━━━ Entries shown ━━━
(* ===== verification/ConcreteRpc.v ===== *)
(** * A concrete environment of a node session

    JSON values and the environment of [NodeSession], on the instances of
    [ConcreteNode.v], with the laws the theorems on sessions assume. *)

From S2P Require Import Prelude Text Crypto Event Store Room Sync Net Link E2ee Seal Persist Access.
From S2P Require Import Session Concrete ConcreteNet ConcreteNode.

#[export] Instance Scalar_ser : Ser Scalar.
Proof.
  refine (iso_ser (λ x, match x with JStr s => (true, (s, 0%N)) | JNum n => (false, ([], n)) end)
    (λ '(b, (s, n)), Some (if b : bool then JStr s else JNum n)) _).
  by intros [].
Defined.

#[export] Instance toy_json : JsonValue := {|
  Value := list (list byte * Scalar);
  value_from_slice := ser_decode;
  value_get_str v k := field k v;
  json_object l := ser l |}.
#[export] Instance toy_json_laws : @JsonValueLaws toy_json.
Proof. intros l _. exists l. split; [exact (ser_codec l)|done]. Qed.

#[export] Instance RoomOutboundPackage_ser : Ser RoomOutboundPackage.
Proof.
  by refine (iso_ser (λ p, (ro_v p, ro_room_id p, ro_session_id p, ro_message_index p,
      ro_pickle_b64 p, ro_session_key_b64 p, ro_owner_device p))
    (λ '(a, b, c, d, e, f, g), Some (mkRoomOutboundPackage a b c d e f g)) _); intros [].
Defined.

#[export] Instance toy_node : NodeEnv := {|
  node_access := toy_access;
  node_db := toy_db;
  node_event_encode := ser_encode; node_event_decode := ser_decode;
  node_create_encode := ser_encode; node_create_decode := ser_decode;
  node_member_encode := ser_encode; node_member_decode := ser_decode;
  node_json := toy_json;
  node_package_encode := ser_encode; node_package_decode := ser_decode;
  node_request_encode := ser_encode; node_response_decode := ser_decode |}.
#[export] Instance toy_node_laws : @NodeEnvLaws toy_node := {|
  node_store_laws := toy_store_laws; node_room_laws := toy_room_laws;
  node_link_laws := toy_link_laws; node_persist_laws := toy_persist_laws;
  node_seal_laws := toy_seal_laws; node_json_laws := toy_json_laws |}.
━━━
Problem details:
If a line above holds the string "with", count it; give the final total as the only output.

Exercise result:
2